Family shared decision making surrounding media: Building a shared decision making tool for the American Academy of Pediatrics Website
- I conducted 10 online dyadic user interviews and 10 online individual user interviews with parents and youth users who consume media in their daily lives, particularly focusing on understandings of how media affects health outcomes on the individual and family levels.
- I conducted 20 online usability sessions with users (both dyadic users and individual users), resulting in clear recommendations for what content is preferred most by users on the American Academy of Pediatrics (AAP) website.
- I performed qualitative coding on all data, including creating coding frameworks and codebooks in order to produce insights to build a shared decision making tool to be incorporated on the AAP website. This project produced key deliverables for how to improve the AAP website in order to increase current health and media knowledge for users and also which content is preferred by users to learn about digital health.

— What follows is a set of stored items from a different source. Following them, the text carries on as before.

(** * PromtSpace: search, navigation and detail overlay

    A shallow embedding of the two servers ([src/server.js],
    [src/portal/server.js]) and of the two front ends (the React [App]
    component and [src/portal/public/js/app.js]), with the properties of
    the search endpoint, of the navigation state machine, of the cache and
    of the detail overlay.

    Conventions of the embedding.
    - A JavaScript string is a [string]; its [length] is [String.length].
      Case mapping and white space are those of the ASCII range.
    - Reading a file and [JSON.parse] are separate steps, both of which can
      throw; a parsed document is a value of a small sum type with one
      constructor per shape of file found under [data/].
    - A handler runs in a monad that carries the file system, the log of
      accesses made to it, and an exception.
    - The prompts and categories held by the files have the fields that
      [src/types.ts] and the handlers name; a plain object used as a
      table is the finite map of its own keys. *)

From Stdlib Require Import Ascii String.
From stdpp Require Import base option list gmap strings pretty.

Set Default Proof Using "Type".

(** ** JavaScript strings *)

Module JsString.

(** [String.prototype.toLowerCase], on one code unit. *)
Definition toLowerChar (c : ascii) : ascii :=
  let n := nat_of_ascii c in
  if (65 <=? n) && (n <=? 90) then ascii_of_nat (n + 32) else c.

Fixpoint toLowerCase (s : string) : string :=
  match s with
  | EmptyString => EmptyString
  | String c s' => String (toLowerChar c) (toLowerCase s')
  end.

(** [s.startsWith(p)] *)
Fixpoint startsWith (s p : string) : bool :=
  match p, s with
  | EmptyString, _ => true
  | String _ _, EmptyString => false
  | String a p', String b s' => bool_decide (a = b) && startsWith s' p'
  end.

(** [s.includes(sub)]: [sub] occurs in [s] at some position. *)
Fixpoint includes (s sub : string) : bool :=
  startsWith s sub ||
  match s with
  | EmptyString => false
  | String _ s' => includes s' sub
  end.

(** [s.endsWith(p)] *)
Definition endsWith (s p : string) : bool :=
  startsWith (String.rev s) (String.rev p).

Fixpoint trimStart (s : string) : string :=
  match s with
  | EmptyString => EmptyString
  | String c s' => if Ascii.is_space c then trimStart s' else s
  end.

Definition trimEnd (s : string) : string :=
  String.rev (trimStart (String.rev s)).

(** [s.trim()] *)
Definition trim (s : string) : string := trimEnd (trimStart s).

(** A string in a boolean context: only the empty string is falsy. *)
Definition truthy (s : string) : bool := negb (bool_decide (s = "")).

(** Every character of [s] is white space. *)
Fixpoint blank (s : string) : bool :=
  match s with
  | EmptyString => true
  | String c s' => Ascii.is_space c && blank s'
  end.

(** [needle] is a substring of [hay]. *)
Definition occurs_in (needle hay : string) : Prop :=
  ∃ pre post, hay = pre +:+ needle +:+ post.

(** [q] is contained in [s], case-insensitively. *)
Definition ci_contains (q s : string) : Prop :=
  occurs_in (toLowerCase q) (toLowerCase s).

End JsString.

Import JsString.

(** ** The file system seen by a request handler *)

Module Fs.

(** What a file holds: text that [JSON.parse] rejects, or a document. *)
Inductive file (D : Type) : Type :=
| Garbled
| Json (d : D).
Arguments Garbled {D}.
Arguments Json {D} d.

Record world (D : Type) : Type := World {
  files : gmap string (file D);
  dirs : gmap string (list string)
}.
Arguments World {D} files dirs.
Arguments files {D} w.
Arguments dirs {D} w.

Inductive access : Type :=
| ReadFile (path : string)
| ExistsSync (path : string)
| ReadDir (path : string).

(** A computation over the file system: [None] is a thrown exception; the
    list is the log of the accesses made so far, the latest last. *)
Definition IO (D A : Type) : Type :=
  world D → list access → option A * list access.

Section Monad.
Context {D : Type}.

Definition ret {A} (a : A) : IO D A := λ _ log, (Some a, log).

Definition bind {A B} (m : IO D A) (k : A → IO D B) : IO D B :=
  λ w log,
    match m w log with
    | (Some a, log') => k a w log'
    | (None, log') => (None, log')
    end.

Definition throw {A} : IO D A := λ _ log, (None, log).

(** [try { m } catch { handler }] *)
Definition try_catch {A} (m handler : IO D A) : IO D A :=
  λ w log,
    match m w log with
    | (Some a, log') => (Some a, log')
    | (None, log') => handler w log'
    end.

(** [fs.readFile(path, 'utf-8')] and [fs.readFileSync(path, 'utf8')] *)
Definition readFile (path : string) : IO D (file D) :=
  λ w log,
    match files w !! path with
    | Some c => (Some c, log ++ [ReadFile path])
    | None => (None, log ++ [ReadFile path])
    end.

(** [fs.existsSync(path)] *)
Definition existsSync (path : string) : IO D bool :=
  λ w log,
    (Some (bool_decide (is_Some (files w !! path))),
     log ++ [ExistsSync path]).

(** [fs.readdirSync(path)] *)
Definition readdirSync (path : string) : IO D (list string) :=
  λ w log,
    match dirs w !! path with
    | Some names => (Some names, log ++ [ReadDir path])
    | None => (None, log ++ [ReadDir path])
    end.

(** [JSON.parse(data)] *)
Definition JSON_parse (data : file D) : IO D D :=
  match data with
  | Json d => ret d
  | Garbled => throw
  end.

(** A property access that throws a [TypeError] when absent. *)
Definition required {A} (o : option A) : IO D A :=
  match o with
  | Some a => ret a
  | None => throw
  end.

(** A computation only adds to the log of accesses. *)
Definition appends {A} (m : IO D A) : Prop :=
  ∀ w log, ∃ more, snd (m w log) = log ++ more.

(** Run a handler on a world, from an empty log. *)
Definition run {A} (m : IO D A) (w : world D) : option A * list access :=
  m w [].

End Monad.

Global Instance IO_ret D : MRet (IO D) := λ A, @ret D A.
Global Instance IO_bind D : MBind (IO D) := λ A B k m, @bind D A B m k.

End Fs.

Import Fs.

(** ** The data model ([src/types.ts]) *)

Record Category : Type := {
  cat_id : string;
  cat_name : string;
  cat_description : string;
  iconName : string;
  promptCount : nat;
  gradient : string
}.

Record Prompt : Type := {
  id : string;
  categoryId : string;
  title : string;
  shortDescription : string;
  fullDescription : option string;
  content : option string;
  tags : list string
}.

Global Instance Category_eq_dec : EqDecision Category.
Proof. solve_decision. Defined.

Global Instance Prompt_eq_dec : EqDecision Prompt.
Proof. solve_decision. Defined.

(** ** The ESM server ([src/server.js]) *)

Module Server.

(** The shapes of the files under [data/]: [categories.json] is an array
    of categories, [categories/<id>.json] an object with a [prompts]
    array, [prompts/<id>.json] one prompt. *)
Inductive Doc : Type :=
| CategoriesDoc (categories : list Category)
| CategoryDoc (prompts : list Prompt)
| PromptDoc (prompt : Prompt).

Inductive Body : Type :=
| JsonDoc (d : Doc)
| JsonPrompts (results : list Prompt)
| JsonError (error : string).

Record Response : Type := { status : nat; body : Body }.

(** [res.json(b)] and [res.status(n).json(b)] *)
Definition json (b : Body) : Response := {| status := 200; body := b |}.
Definition status_json (n : nat) (b : Body) : Response :=
  {| status := n; body := b |}.

Definition categoriesPath : string := "data/categories.json".
Definition categoryPath (id : string) : string :=
  "data/categories/" +:+ id +:+ ".json".
Definition promptPath (id : string) : string :=
  "data/prompts/" +:+ id +:+ ".json".

(** [for (const category of categories)]: only an array is iterable. *)
Definition iterate (d : Doc) : option (list Category) :=
  match d with
  | CategoriesDoc cs => Some cs
  | _ => None
  end.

- This project was conducted at Seattle Children's Research Institute for Dr. Emily Kroshus. Read more about this project and its publications here.
Evaluating the effectiveness of tailored sexual assault prevention campaigns
- I surveyed over 600 young adult users with exposure to 3 sexual assault prevention campaigns, tailored differently based on user location (Seattle, Bothell, Tacoma), evaluating 1) exposure to campaign; 2) effectiveness of tailored campaign; 3) preferred tailoring designs to produce greater future campaign engagement
- In preparation of survey development, I gathered information from campaign stakeholders at each user location who were implementing the current campaign. Taking stakeholder goals and information into consideration, I identified variables for statistical analysis that would be essential in order to produce key insights for each stakeholder, their users, and their campaigns.
- Results from this survey were analyzed and key outcomes were written into a final report delivered to each stakeholders. Results indicated tailoring aspects (i.e., content word choice, marketing style of campaign) to produce more effective campaign results, increase user engagement, and ultimately decrease sexual assault at each location. A final report was written and provided to stakeholders indicating how to reduce campaign cost while increasing user engagement.
- This project was conducted at the University of Washington in 2019. Read more about this project, its publications, and conference presentations here.
Evaluating intergenerational online health information searching and brokering: Framing health literacy as a family asset
- Latino populations are disproportionately impacted by health disparities and face both connectivity and health literacy challenges. As evidenced by the current global pandemic, access to reliable online health-related information and the ability to apply that information is critical to achieving health equity. This project evaluated how Latino families collaborate to access online health resources as a family-level mechanism.
- I conducted 24 face-to-face interviews with parent-child dyad users over the span of 3 in-person visits with users, interviewing them about health literacy challenges and recording user online search tasks in order to understand how families integrate their individual skillsets to obtain, process, and understand online information about illnesses, symptoms, and medical diagnoses.
- I conducted in-home search tasks with dyad users to reveal that when children are tasked with addressing a health need critical to their parent's wellbeing, they collaborate with their parents to obtain, interpret, and apply online health information. In particular, this project contributes to research on information and communication technologies (ICTs), indicating that intergenerational online health information searching and brokering produces family-level strengths that can be leveraged to promote both health and digital literacy among marginalized populations.